(Saved data entries)
Lemma run_inter_step k i st before after :
  (Z.to_nat k < Z.to_nat (nsteps p))%nat -> 0 <= k ->
  (forall q, step q [] -> step (before q) []) -> (forall q, step q [] -> step (after q) []) ->
  step (run_inter ans pl a k i st before after) [].
Proof.
  intros Hk Hk0 Hbefore Hafter. unfold run_inter.
  destruct (lookup_lt_is_Some_2 (st_homoInterFuncSteps s) (Z.to_nat k)) as [fs Hfs]; [unfold s; rewrite (ps_inter _ Hshape); exact Hk|].
  assert (Hg : arr_get (st_homoInterFuncSteps s) k = Some fs) by (rewrite <-(Z2Nat.id k Hk0); by rewrite arr_get_nat).
  eapply step_lift; [exact Hg|]. destruct (fs !! i) as [f|] eqn:Hf; [|apply step_done].
  apply Hbefore. apply (step_accepted _ _ [] []); [|apply Hafter, step_done].
  apply homo_run_step; [rewrite Hcomm; apply (ps_comm _ Hshape)|]. intros Hop. exfalso.
  pose proof (ps_no_counts _ Hshape) as Hno. apply Forall_app in Hno as [Hno _]. rewrite Forall_lookup in Hno.
  specialize (Hno _ _ Hfs). rewrite Forall_lookup in Hno. by apply (Hno _ _ Hf).
Qed.

Lemma pipelined_func_step k refresh ifn :
  (Z.to_nat k < Z.to_nat (nsteps p))%nat -> 0 <= k -> (forall q, step q [] -> step (refresh q) []) ->
  step (pipelined_func ans pl a hetStream k refresh ifn) (plays_func ifn.2).
Proof.
  intros Hk Hk0 Hr. unfold pipelined_func. eapply step_weaken; [|apply app_nil_r]. apply step_accepted; [apply run_hetero_step|].
  apply run_inter_step; [done..| |done]. intros q Hq. apply step_strictly_nil; [by apply step_call|done].
Qed.

Lemma sync_streams_step k : step k [] -> step (sync_streams ans stream hetStream k) [].
Proof. intros Hk. unfold sync_streams. repeat (apply step_check_nil; [by apply step_call|]). done. Qed.

(** The hetero functions of a step, in a loop. *)
Lemma step_funcs k (g : nat * flagcxC2cHeteroFunc -> prog flagcxResult_t) (q : list flagcxC2cHeteroFunc -> prog flagcxResult_t) :
  (k < Z.to_nat (nsteps p))%nat -> (forall ifn, step (g ifn) (plays_func ifn.2)) ->
  (forall fs, step (run_each g (imap pair fs)) (plays_step k) -> step (q fs) (plays_step k)) ->
  step (let! fs := lift (arr_get (st_heteroFuncSteps s) (Z.of_nat k)) in q fs) (plays_step k).
Proof.
  intros Hk Hg Hq. destruct (lookup_lt_is_Some_2 (st_heteroFuncSteps s) k) as [fs Hfs]; [unfold s; by rewrite (ps_hetero _ Hshape)|].
  eapply step_lift; [rewrite arr_get_nat; exact Hfs|]. apply Hq. eapply step_weaken; [apply (step_each _ (fun ifn => plays_func ifn.2)); auto|].
  unfold plays_step. rewrite Hfs. cbn [default]. f_equal. rewrite fmap_imap.
  change (imap (fun (n : nat) => (fun ifn : nat * flagcxC2cHeteroFunc => plays_func ifn.2) ∘ pair n) fs) with (imap (fun _ => plays_func) fs).
  apply imap_const.
Qed.

Lemma shape_steps : Z.to_nat (nsteps p) = (Z.to_nat (pl_nPipePreSteps p) + (Z.to_nat (pl_nSeqInterSteps p) + Z.to_nat (pl_nPipePostSteps p)))%nat.
Proof. pose proof (ps_nonneg _ Hshape) as H. fold p in H. unfold nsteps. lia. Qed.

» **INSTRUCTIONS FOR THE TASK**
In the data above, find each line that has the word "Hbefore" and copy it out.

» **RESPONSE**
  intros Hk Hk0 Hbefore Hafter. unfold run_inter.
  apply Hbefore. apply (step_accepted _ _ [] []); [|apply Hafter, step_done].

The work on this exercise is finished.